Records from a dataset

· · · ·

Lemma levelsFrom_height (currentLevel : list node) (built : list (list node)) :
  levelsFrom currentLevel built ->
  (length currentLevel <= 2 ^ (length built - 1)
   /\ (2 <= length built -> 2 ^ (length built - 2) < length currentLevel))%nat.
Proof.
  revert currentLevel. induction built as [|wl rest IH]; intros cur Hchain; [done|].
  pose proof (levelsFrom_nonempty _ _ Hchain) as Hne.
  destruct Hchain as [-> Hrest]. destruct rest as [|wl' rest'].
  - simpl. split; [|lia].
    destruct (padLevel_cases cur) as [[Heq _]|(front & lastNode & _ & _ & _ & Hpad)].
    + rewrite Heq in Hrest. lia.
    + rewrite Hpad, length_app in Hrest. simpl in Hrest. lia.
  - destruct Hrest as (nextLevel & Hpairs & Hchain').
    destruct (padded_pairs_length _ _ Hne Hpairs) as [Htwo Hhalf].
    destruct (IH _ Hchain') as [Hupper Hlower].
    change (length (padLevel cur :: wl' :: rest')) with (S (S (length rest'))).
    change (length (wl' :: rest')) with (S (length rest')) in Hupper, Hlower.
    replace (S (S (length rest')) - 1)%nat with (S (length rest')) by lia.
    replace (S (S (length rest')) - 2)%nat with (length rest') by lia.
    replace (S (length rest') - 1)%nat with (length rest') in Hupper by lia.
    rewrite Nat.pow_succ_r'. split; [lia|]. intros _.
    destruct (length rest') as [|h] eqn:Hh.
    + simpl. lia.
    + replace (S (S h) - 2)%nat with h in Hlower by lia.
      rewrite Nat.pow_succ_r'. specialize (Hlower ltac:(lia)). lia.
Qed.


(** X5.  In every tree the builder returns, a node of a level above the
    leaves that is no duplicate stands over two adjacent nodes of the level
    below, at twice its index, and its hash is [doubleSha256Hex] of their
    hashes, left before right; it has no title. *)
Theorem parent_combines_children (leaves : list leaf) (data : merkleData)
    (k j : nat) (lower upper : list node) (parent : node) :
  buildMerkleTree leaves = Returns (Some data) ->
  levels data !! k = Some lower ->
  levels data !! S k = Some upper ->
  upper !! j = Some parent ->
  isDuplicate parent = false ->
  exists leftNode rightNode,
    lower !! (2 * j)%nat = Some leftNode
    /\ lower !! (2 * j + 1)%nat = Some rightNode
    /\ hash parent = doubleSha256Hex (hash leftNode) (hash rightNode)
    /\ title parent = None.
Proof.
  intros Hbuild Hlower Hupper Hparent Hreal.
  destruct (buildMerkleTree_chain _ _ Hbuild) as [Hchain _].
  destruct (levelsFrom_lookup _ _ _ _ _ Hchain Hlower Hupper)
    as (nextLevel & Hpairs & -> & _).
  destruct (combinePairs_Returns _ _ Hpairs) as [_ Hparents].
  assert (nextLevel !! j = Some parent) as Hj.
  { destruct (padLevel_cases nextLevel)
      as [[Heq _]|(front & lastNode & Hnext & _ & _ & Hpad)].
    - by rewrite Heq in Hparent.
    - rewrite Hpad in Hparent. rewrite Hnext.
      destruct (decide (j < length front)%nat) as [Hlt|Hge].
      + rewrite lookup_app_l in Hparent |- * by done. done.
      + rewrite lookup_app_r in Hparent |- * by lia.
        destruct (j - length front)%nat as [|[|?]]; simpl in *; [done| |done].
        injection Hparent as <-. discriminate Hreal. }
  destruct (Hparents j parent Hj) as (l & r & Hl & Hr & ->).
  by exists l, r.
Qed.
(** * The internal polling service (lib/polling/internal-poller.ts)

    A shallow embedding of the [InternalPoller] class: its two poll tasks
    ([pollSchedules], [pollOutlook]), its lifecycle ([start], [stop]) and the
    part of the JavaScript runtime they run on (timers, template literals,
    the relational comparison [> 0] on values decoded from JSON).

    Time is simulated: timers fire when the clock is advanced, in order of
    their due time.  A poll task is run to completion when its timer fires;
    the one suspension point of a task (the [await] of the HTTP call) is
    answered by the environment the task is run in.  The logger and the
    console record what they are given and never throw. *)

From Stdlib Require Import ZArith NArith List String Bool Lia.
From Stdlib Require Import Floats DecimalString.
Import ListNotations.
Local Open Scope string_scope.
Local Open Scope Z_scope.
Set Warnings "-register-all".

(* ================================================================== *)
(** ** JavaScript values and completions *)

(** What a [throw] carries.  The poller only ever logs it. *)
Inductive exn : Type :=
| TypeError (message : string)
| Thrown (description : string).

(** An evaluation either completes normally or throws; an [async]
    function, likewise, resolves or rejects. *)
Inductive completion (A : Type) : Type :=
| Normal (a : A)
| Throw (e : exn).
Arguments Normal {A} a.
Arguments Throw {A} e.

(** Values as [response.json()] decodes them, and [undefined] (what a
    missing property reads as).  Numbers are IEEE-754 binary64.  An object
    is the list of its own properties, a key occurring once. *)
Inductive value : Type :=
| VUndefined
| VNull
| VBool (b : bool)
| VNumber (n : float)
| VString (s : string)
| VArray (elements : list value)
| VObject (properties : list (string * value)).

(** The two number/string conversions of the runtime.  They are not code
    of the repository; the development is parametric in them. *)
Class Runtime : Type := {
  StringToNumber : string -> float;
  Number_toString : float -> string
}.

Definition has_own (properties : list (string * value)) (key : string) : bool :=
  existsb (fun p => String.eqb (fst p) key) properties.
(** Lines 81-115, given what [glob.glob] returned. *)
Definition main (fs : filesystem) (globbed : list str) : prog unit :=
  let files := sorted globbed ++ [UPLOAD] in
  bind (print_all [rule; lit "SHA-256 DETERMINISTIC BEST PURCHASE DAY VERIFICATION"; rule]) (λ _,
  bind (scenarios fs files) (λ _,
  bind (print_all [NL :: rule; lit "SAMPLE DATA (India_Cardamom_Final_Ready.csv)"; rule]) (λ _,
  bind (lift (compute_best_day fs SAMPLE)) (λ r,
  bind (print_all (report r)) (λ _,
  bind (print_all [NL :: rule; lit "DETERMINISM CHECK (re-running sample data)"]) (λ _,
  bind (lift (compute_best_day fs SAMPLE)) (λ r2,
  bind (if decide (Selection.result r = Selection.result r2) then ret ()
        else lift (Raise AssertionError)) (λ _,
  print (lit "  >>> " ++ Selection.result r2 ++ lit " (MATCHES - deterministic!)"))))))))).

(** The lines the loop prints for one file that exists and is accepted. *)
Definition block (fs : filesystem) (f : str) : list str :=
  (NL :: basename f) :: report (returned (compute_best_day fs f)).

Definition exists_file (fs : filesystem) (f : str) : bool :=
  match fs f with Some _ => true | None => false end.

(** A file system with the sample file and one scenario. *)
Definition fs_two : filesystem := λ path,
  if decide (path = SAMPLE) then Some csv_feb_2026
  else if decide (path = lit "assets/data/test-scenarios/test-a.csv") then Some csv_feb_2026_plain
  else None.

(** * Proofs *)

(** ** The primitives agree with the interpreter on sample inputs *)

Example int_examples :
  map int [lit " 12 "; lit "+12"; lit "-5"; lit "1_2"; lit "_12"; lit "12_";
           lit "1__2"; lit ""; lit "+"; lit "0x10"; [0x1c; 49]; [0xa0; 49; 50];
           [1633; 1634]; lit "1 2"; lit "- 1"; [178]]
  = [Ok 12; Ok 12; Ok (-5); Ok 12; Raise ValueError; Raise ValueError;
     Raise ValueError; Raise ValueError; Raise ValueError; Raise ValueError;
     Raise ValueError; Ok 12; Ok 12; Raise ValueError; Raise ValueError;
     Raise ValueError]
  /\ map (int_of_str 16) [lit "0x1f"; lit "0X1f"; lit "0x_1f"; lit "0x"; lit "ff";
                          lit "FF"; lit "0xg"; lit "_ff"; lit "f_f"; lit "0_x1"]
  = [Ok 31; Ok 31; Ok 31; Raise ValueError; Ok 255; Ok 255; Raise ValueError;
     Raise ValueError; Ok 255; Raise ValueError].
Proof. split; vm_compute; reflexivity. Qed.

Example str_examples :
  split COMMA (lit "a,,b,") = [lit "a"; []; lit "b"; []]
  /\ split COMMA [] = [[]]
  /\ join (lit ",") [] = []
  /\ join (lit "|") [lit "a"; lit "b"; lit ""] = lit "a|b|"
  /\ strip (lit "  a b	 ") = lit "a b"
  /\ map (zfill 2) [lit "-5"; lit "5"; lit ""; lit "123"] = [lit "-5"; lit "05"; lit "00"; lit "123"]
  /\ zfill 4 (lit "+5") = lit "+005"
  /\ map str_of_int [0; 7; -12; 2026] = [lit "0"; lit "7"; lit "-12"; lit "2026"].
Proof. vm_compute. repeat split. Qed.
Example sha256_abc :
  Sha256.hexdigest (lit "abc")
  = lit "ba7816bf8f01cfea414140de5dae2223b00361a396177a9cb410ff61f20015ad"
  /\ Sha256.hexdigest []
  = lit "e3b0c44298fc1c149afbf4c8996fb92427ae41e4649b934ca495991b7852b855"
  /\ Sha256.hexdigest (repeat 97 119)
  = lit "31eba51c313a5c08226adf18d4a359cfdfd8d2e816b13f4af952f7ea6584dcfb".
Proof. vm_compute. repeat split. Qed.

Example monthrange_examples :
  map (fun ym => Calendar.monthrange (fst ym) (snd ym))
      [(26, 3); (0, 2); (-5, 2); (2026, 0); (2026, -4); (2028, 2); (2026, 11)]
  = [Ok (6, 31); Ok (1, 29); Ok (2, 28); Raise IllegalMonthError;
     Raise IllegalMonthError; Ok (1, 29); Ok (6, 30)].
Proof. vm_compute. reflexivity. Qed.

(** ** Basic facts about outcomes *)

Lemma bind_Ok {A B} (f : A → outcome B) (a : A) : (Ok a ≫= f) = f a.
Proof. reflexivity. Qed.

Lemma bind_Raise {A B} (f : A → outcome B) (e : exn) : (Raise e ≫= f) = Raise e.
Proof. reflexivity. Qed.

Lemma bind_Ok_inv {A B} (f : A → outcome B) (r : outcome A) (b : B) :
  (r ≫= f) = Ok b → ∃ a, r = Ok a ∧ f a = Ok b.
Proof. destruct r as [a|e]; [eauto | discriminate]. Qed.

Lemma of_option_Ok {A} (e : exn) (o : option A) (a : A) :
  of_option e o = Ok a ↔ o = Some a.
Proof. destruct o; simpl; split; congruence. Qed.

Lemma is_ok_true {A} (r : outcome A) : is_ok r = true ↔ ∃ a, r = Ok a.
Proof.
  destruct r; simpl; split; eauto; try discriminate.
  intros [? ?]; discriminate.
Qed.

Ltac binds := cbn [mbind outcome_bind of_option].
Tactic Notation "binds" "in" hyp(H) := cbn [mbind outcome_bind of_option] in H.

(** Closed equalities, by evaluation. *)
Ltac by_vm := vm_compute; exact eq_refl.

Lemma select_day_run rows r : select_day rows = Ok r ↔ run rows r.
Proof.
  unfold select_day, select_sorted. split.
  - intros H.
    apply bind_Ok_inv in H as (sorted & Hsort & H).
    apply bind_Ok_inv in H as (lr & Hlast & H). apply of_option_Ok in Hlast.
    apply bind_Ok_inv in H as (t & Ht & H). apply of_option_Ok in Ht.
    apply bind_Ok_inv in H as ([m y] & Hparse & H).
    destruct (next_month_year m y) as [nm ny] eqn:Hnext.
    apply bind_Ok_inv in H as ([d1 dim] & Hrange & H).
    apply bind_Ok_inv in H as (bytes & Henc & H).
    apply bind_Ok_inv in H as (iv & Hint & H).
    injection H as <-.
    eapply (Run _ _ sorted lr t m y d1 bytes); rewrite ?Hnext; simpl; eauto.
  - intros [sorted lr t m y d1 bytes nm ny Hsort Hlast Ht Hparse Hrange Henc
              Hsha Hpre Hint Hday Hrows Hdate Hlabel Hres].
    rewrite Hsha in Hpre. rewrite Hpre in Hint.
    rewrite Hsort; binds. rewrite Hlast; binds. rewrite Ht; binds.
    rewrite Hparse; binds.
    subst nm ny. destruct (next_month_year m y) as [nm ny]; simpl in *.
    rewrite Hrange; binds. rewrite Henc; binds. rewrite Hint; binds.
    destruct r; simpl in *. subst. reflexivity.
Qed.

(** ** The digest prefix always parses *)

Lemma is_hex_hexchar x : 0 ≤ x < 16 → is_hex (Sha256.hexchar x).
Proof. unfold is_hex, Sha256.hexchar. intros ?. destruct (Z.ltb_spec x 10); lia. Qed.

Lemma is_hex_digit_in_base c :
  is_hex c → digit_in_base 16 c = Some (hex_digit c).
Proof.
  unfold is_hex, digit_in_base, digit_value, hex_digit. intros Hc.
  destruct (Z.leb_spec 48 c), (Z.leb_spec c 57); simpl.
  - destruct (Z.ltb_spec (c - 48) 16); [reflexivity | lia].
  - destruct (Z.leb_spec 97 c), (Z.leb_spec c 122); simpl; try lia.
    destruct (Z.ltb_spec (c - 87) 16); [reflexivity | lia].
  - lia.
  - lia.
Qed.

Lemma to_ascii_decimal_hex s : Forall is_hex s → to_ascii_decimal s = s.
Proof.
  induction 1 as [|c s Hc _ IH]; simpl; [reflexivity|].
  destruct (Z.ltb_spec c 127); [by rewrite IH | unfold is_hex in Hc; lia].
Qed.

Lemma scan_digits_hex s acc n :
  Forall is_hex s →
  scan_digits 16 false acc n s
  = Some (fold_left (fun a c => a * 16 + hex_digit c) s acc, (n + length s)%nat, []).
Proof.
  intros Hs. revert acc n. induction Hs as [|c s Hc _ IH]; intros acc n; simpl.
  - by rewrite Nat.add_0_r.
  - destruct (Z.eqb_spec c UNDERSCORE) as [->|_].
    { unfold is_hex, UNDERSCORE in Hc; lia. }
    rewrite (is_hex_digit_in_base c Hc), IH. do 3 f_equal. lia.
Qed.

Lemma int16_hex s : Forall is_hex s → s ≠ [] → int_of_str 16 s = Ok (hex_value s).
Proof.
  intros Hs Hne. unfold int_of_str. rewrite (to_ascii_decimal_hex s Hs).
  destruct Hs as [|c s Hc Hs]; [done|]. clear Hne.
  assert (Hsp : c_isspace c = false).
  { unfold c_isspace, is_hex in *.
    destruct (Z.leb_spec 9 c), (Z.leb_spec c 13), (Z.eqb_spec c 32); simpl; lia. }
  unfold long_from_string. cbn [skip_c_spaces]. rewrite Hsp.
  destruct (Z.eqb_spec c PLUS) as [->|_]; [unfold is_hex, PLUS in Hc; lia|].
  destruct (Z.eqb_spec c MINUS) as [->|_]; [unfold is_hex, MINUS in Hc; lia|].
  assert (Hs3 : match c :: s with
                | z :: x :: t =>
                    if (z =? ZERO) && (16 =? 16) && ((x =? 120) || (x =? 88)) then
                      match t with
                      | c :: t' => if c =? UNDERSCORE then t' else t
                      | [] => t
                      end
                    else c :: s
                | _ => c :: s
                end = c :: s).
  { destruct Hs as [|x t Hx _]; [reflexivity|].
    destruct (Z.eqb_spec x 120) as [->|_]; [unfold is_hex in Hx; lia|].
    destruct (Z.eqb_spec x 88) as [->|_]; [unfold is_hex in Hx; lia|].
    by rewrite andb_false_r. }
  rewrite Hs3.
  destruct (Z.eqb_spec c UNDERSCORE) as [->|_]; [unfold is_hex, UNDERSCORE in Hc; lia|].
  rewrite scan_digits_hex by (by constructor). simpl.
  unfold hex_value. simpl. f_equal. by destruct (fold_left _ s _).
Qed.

· · · ·

**Work required**
With both ends included, please retype exactly the lines from the line containing "destruct (Z.eqb_spec x 88)" to the final line of the data.

**Exercise solution**
    destruct (Z.eqb_spec x 88) as [->|_]; [unfold is_hex in Hx; lia|].
    by rewrite andb_false_r. }
  rewrite Hs3.
  destruct (Z.eqb_spec c UNDERSCORE) as [->|_]; [unfold is_hex, UNDERSCORE in Hc; lia|].
  rewrite scan_digits_hex by (by constructor). simpl.
  unfold hex_value. simpl. f_equal. by destruct (fold_left _ s _).
Qed.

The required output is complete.